[Required work]
Since only part of the material below is wanted, output exactly the lines from the one with "intros Hi. by" up to and including the one with "Theorem linkNameservers_zone_dropped (servers".
>>>>
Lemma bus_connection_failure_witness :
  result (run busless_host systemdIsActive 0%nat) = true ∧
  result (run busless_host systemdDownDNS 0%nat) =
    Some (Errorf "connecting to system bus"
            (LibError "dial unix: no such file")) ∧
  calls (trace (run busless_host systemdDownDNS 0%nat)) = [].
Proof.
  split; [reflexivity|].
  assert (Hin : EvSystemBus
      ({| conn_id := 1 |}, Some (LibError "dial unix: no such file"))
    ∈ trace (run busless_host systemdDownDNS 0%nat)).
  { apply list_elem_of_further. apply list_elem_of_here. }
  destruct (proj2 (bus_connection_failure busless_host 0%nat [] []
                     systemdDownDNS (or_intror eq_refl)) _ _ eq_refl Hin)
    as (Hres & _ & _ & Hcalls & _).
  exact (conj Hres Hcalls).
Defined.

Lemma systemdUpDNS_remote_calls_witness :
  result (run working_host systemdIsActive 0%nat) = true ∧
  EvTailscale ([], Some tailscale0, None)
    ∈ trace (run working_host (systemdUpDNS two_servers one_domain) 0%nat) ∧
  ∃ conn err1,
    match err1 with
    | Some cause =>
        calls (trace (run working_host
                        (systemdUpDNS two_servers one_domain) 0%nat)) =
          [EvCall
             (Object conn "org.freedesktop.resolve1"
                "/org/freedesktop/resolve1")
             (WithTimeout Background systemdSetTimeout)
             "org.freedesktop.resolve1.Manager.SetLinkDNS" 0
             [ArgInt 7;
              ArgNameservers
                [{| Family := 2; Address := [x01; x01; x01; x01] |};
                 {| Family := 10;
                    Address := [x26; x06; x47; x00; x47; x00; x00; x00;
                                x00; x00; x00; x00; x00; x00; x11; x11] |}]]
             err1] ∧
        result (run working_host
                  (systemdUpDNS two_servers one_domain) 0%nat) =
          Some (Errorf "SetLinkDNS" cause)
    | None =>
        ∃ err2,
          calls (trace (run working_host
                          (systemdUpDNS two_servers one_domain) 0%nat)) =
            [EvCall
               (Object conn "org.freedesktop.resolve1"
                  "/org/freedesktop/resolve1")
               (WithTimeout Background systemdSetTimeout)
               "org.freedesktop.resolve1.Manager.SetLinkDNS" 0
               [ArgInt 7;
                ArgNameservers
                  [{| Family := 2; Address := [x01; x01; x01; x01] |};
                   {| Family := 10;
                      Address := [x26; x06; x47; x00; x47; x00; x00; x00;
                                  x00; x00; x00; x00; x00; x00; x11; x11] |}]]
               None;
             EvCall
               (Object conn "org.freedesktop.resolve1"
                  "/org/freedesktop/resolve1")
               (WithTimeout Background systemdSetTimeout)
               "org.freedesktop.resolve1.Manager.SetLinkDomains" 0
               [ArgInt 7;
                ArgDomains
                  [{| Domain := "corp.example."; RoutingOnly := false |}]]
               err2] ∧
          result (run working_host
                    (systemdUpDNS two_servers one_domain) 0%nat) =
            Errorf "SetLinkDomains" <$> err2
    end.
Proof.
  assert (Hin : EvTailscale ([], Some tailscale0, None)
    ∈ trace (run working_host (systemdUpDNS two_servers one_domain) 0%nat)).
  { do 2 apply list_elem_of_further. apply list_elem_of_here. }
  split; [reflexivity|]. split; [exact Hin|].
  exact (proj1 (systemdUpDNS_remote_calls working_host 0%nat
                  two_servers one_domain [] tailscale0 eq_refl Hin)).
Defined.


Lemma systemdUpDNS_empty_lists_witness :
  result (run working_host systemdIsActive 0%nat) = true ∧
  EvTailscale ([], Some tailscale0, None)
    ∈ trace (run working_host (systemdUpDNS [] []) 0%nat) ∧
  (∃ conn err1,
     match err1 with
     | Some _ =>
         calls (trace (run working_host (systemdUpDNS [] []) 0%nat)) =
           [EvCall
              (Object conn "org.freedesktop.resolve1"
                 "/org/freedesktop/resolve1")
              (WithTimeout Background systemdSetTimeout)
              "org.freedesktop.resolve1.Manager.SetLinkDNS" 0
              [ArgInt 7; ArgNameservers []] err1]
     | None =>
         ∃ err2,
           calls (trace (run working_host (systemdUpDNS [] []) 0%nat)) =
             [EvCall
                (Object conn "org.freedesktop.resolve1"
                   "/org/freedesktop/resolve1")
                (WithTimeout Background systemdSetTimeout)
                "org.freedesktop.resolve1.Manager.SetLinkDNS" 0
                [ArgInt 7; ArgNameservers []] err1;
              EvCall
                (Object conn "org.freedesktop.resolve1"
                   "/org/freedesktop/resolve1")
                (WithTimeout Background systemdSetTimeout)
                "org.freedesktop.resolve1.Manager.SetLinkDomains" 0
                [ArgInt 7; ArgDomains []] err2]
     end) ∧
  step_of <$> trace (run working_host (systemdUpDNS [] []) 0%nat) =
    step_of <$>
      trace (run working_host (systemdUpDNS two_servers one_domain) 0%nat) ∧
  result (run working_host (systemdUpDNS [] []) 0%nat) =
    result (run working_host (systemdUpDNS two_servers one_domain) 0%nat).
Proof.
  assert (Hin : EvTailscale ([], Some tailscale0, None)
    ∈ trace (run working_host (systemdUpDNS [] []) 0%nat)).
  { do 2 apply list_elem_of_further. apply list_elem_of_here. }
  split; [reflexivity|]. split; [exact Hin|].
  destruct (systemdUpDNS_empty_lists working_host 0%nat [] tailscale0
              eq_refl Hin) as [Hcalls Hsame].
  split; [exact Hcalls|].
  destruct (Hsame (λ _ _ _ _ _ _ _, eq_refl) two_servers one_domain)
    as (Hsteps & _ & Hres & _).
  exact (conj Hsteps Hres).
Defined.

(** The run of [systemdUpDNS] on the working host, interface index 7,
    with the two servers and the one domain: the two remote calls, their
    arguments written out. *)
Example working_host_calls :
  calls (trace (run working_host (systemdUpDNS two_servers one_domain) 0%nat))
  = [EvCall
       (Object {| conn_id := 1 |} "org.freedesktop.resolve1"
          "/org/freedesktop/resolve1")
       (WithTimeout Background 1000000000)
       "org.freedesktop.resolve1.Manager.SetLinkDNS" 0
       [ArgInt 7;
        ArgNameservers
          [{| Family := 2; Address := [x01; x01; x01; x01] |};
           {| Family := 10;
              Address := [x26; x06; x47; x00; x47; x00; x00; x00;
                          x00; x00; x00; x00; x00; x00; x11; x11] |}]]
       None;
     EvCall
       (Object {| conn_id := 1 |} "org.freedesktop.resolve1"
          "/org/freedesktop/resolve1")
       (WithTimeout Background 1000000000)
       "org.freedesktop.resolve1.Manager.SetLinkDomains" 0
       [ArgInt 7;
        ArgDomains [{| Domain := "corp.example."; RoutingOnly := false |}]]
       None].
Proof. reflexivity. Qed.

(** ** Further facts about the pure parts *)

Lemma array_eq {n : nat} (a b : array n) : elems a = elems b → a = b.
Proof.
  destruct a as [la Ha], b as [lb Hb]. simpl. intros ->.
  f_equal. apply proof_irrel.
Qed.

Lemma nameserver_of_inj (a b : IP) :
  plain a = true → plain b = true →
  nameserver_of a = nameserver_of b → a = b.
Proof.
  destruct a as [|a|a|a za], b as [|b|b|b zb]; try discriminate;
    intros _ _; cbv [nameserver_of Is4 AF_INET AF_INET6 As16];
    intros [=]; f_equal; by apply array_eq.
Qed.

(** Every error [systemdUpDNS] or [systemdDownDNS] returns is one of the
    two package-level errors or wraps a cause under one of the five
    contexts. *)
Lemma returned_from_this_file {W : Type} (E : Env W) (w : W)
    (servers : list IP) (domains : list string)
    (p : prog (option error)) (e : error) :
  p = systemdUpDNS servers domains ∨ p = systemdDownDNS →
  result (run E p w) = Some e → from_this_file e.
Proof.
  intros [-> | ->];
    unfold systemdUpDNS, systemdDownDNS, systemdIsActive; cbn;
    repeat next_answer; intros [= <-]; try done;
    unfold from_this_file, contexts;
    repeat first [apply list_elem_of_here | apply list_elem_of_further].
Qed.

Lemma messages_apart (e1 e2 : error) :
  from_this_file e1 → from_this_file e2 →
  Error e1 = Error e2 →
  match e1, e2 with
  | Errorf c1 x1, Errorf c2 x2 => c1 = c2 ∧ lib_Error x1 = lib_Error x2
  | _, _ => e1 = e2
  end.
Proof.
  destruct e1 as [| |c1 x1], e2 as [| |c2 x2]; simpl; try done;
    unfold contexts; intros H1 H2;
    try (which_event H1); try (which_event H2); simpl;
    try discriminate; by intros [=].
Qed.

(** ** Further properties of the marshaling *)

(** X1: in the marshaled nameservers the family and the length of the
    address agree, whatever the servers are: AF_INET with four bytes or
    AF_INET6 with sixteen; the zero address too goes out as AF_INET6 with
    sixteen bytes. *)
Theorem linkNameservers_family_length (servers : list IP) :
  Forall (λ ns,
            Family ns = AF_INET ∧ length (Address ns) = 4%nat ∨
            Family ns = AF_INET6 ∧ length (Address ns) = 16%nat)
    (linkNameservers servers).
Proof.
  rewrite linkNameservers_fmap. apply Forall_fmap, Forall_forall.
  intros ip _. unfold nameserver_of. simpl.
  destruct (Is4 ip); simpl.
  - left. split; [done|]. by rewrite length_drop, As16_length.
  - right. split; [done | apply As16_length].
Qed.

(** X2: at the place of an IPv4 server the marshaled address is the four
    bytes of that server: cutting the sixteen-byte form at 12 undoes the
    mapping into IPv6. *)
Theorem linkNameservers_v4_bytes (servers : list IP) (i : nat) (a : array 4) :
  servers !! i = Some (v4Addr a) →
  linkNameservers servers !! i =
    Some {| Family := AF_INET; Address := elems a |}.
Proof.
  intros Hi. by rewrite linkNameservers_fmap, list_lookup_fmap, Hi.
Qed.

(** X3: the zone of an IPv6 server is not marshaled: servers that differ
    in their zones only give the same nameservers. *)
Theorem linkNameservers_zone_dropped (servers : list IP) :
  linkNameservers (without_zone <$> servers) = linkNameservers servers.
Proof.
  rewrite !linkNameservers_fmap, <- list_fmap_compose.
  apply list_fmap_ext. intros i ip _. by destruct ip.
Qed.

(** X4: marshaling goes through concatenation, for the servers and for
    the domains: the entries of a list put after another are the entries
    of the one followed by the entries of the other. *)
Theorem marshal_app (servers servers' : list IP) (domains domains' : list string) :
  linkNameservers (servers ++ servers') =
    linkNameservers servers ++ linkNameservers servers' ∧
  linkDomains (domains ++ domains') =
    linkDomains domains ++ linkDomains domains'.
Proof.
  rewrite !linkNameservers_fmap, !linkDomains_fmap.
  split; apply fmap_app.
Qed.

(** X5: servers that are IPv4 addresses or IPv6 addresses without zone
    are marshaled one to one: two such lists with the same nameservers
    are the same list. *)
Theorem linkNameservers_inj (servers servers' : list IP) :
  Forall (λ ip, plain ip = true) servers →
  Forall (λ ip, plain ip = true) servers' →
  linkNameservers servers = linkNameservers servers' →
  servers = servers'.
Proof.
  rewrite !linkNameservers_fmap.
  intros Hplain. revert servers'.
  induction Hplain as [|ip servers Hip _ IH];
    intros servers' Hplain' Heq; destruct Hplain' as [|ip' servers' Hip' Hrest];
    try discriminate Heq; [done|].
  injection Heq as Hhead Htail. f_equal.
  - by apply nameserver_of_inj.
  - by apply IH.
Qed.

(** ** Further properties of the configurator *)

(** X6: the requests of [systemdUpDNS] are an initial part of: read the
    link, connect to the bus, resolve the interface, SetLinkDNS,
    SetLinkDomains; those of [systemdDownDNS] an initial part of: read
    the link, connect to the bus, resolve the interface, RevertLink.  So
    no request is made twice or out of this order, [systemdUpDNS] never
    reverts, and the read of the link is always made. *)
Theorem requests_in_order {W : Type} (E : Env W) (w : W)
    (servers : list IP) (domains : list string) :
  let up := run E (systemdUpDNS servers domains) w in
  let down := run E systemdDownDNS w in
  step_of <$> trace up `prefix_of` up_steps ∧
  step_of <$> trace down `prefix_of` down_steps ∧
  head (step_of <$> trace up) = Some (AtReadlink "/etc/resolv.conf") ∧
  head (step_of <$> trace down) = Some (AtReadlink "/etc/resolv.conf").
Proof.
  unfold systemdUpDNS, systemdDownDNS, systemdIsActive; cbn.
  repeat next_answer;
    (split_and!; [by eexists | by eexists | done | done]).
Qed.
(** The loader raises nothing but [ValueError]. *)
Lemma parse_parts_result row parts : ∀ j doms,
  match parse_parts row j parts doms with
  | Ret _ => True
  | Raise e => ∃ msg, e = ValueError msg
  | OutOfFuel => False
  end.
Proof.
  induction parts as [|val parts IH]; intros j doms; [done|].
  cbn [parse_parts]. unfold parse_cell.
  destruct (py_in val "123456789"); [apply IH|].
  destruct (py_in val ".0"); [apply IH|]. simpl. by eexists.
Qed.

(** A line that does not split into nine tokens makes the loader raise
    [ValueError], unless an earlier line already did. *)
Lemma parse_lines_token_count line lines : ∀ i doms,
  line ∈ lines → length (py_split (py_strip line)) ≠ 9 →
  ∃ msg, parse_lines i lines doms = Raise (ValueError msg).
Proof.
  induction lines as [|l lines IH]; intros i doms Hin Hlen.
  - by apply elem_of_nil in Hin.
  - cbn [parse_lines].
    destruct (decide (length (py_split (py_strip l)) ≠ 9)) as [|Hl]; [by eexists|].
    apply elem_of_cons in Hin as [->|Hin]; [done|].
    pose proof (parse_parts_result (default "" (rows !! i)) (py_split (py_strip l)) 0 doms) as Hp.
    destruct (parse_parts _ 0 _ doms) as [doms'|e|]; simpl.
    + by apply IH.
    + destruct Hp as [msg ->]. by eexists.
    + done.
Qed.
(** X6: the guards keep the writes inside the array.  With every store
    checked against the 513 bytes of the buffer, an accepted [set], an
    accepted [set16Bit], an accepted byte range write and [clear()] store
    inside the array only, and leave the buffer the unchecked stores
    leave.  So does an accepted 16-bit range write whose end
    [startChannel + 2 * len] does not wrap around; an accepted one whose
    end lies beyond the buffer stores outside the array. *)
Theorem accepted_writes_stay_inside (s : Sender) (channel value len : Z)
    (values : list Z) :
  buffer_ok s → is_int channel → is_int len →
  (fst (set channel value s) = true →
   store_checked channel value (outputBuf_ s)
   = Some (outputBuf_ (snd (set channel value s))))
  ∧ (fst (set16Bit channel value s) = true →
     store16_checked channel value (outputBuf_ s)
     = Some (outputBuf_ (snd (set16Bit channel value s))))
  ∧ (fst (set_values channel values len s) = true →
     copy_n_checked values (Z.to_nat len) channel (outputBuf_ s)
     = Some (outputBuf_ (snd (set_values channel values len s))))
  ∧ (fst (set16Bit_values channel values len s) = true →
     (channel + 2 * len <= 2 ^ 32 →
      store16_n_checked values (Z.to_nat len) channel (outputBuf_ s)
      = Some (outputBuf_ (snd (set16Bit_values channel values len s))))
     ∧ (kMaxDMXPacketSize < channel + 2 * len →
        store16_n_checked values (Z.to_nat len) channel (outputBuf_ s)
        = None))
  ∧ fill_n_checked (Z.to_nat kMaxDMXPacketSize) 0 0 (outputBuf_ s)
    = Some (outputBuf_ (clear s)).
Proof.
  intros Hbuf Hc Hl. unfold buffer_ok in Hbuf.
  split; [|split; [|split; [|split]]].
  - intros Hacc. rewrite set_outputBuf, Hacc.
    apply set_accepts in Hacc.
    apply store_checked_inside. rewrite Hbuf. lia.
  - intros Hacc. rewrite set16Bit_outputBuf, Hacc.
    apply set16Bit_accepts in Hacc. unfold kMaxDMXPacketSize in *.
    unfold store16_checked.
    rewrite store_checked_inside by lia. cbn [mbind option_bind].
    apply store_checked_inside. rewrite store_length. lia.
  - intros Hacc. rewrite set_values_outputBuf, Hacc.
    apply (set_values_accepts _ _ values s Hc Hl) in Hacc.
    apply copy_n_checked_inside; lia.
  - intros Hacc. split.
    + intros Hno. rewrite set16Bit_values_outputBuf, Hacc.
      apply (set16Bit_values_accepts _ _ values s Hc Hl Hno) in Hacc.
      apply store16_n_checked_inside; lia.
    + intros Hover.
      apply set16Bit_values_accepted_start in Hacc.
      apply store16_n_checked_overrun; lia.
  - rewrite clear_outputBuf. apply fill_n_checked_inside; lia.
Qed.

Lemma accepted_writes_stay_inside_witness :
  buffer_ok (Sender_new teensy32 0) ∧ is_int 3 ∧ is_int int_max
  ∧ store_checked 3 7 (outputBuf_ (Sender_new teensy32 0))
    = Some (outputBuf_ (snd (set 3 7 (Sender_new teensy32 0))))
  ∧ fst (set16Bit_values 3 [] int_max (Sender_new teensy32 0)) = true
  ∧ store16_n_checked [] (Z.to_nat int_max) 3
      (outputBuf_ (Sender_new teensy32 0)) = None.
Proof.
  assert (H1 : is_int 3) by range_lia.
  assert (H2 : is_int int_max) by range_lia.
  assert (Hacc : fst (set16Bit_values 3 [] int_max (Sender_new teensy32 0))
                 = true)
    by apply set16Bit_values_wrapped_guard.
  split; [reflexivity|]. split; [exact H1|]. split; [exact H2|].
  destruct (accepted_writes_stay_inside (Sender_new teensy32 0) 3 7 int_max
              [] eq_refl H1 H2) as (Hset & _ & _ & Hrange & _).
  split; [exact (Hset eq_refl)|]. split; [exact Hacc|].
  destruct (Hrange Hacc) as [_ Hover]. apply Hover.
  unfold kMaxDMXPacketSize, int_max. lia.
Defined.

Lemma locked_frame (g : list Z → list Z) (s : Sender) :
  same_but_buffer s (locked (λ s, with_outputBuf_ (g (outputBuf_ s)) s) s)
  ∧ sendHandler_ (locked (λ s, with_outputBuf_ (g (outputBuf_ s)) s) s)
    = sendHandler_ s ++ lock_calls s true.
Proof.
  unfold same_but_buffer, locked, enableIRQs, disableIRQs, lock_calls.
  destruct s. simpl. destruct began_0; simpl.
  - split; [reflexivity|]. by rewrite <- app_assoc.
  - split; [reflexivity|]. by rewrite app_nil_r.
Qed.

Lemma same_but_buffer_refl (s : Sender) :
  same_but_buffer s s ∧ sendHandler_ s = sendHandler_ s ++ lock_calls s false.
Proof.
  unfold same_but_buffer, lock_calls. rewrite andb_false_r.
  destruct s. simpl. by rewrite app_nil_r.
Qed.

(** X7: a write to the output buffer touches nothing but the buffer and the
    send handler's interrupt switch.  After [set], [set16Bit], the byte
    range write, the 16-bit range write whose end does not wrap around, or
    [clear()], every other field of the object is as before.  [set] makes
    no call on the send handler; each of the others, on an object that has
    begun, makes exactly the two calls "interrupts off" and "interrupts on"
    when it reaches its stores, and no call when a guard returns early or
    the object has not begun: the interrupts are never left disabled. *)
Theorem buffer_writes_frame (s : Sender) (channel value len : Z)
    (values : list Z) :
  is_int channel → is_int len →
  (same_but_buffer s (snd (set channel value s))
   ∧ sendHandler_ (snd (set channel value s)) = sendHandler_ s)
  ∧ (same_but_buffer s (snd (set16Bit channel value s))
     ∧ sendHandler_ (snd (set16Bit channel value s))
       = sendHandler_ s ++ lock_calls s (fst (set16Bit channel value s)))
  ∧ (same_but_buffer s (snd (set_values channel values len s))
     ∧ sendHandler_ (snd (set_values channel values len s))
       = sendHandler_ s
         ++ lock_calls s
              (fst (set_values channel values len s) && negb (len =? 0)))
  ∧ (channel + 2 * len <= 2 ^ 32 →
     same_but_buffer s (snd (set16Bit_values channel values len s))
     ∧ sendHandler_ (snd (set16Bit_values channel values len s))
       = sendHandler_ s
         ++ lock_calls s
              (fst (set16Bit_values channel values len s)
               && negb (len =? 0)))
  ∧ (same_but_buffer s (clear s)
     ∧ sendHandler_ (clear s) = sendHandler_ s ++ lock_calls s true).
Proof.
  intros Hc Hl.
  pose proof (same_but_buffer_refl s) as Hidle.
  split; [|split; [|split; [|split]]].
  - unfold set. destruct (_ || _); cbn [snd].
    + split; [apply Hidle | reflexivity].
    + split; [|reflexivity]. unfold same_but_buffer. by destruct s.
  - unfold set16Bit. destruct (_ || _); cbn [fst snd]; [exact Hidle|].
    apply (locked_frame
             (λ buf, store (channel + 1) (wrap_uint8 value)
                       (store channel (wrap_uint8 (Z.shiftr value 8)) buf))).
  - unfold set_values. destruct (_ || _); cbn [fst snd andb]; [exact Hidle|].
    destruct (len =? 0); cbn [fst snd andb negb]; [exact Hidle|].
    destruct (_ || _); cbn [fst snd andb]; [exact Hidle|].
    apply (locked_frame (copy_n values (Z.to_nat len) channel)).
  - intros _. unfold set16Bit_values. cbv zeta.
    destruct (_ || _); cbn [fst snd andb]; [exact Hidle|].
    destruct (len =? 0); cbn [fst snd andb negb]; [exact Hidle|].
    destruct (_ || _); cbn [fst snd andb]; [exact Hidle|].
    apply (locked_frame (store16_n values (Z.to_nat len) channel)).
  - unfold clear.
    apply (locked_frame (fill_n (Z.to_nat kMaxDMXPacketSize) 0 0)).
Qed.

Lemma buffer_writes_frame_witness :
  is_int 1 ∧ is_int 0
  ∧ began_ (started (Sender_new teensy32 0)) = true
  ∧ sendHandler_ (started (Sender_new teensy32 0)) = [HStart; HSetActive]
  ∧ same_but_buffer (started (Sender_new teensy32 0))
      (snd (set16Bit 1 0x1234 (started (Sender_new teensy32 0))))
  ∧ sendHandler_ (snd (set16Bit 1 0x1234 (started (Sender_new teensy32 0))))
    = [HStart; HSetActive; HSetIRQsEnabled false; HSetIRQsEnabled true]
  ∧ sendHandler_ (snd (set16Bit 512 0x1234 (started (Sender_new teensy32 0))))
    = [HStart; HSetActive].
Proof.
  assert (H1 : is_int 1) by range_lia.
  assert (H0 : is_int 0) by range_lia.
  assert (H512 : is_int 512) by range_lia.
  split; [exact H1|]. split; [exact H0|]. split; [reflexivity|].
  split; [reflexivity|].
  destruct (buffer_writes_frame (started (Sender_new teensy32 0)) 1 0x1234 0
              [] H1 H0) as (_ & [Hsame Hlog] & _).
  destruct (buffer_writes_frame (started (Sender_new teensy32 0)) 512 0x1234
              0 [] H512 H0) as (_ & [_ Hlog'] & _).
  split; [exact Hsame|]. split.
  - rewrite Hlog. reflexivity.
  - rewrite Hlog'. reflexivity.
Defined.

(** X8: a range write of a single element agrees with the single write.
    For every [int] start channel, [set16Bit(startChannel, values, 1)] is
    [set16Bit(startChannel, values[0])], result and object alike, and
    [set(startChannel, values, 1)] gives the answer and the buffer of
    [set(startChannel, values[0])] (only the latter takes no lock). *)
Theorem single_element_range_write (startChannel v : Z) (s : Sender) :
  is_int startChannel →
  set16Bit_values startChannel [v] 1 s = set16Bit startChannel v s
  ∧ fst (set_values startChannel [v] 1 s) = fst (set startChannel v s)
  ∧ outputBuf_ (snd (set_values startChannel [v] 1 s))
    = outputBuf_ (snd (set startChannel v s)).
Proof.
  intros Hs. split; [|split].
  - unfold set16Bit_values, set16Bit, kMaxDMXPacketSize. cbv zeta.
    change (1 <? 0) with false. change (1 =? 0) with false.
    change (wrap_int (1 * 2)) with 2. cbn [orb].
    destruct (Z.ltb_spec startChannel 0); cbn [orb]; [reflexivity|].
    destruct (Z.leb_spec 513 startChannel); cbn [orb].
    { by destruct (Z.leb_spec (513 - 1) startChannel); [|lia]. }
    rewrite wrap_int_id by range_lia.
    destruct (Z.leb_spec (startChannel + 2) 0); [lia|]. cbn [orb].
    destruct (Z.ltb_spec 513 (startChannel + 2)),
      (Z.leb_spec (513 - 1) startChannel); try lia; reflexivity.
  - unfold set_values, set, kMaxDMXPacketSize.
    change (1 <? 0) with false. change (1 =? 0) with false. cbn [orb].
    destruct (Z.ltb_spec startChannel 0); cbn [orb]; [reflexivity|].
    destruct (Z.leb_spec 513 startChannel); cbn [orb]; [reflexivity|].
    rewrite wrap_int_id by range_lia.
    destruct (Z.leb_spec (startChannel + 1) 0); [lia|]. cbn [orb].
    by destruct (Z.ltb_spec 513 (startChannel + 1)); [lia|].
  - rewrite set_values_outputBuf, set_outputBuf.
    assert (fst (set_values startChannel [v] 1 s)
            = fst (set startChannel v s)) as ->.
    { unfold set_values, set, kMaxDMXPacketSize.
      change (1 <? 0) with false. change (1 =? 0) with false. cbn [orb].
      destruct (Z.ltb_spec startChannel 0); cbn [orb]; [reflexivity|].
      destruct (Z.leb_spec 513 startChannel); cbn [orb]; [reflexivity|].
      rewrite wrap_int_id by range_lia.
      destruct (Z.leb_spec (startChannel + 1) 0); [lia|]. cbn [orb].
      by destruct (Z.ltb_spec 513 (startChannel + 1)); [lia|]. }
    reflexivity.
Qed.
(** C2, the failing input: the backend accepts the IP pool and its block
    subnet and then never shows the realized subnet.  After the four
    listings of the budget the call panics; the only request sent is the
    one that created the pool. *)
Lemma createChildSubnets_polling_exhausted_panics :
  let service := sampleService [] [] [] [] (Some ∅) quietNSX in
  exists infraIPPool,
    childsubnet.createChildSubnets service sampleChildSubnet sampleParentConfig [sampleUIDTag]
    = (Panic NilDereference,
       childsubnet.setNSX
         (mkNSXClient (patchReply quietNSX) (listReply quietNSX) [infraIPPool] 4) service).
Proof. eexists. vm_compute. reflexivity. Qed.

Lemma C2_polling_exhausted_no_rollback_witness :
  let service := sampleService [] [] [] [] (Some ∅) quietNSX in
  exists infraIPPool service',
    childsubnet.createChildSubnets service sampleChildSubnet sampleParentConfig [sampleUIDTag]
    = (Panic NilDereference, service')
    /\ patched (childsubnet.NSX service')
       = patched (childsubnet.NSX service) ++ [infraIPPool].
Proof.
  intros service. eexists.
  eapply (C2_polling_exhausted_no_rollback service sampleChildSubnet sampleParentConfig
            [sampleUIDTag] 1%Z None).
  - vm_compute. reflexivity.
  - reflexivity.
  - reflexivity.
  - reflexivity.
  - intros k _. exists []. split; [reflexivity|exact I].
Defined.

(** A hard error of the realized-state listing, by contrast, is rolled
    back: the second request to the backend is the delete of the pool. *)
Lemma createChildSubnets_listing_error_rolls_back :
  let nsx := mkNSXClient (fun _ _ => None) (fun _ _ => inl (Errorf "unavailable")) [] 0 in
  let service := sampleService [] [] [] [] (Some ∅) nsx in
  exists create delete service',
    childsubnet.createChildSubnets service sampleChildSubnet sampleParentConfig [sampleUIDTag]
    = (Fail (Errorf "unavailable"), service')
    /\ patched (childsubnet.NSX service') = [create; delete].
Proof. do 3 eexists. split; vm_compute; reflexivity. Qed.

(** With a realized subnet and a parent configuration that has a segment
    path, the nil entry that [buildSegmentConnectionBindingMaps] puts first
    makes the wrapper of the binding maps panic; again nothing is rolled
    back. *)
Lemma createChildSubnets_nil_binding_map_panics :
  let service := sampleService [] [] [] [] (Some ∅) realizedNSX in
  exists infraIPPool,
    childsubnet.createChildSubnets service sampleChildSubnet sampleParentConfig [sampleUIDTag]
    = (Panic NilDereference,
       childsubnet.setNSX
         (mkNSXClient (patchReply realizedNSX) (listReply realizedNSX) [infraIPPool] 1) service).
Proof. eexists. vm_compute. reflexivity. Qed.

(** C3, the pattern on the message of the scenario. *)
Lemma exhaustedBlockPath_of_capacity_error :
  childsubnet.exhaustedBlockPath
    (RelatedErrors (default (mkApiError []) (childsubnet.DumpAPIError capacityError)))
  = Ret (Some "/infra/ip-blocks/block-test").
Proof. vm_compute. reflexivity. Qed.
<<<<
[Answer to this problem]
  intros Hi. by rewrite linkNameservers_fmap, list_lookup_fmap, Hi.
Qed.

(** X3: the zone of an IPv6 server is not marshaled: servers that differ
    in their zones only give the same nameservers. *)
Theorem linkNameservers_zone_dropped (servers : list IP) :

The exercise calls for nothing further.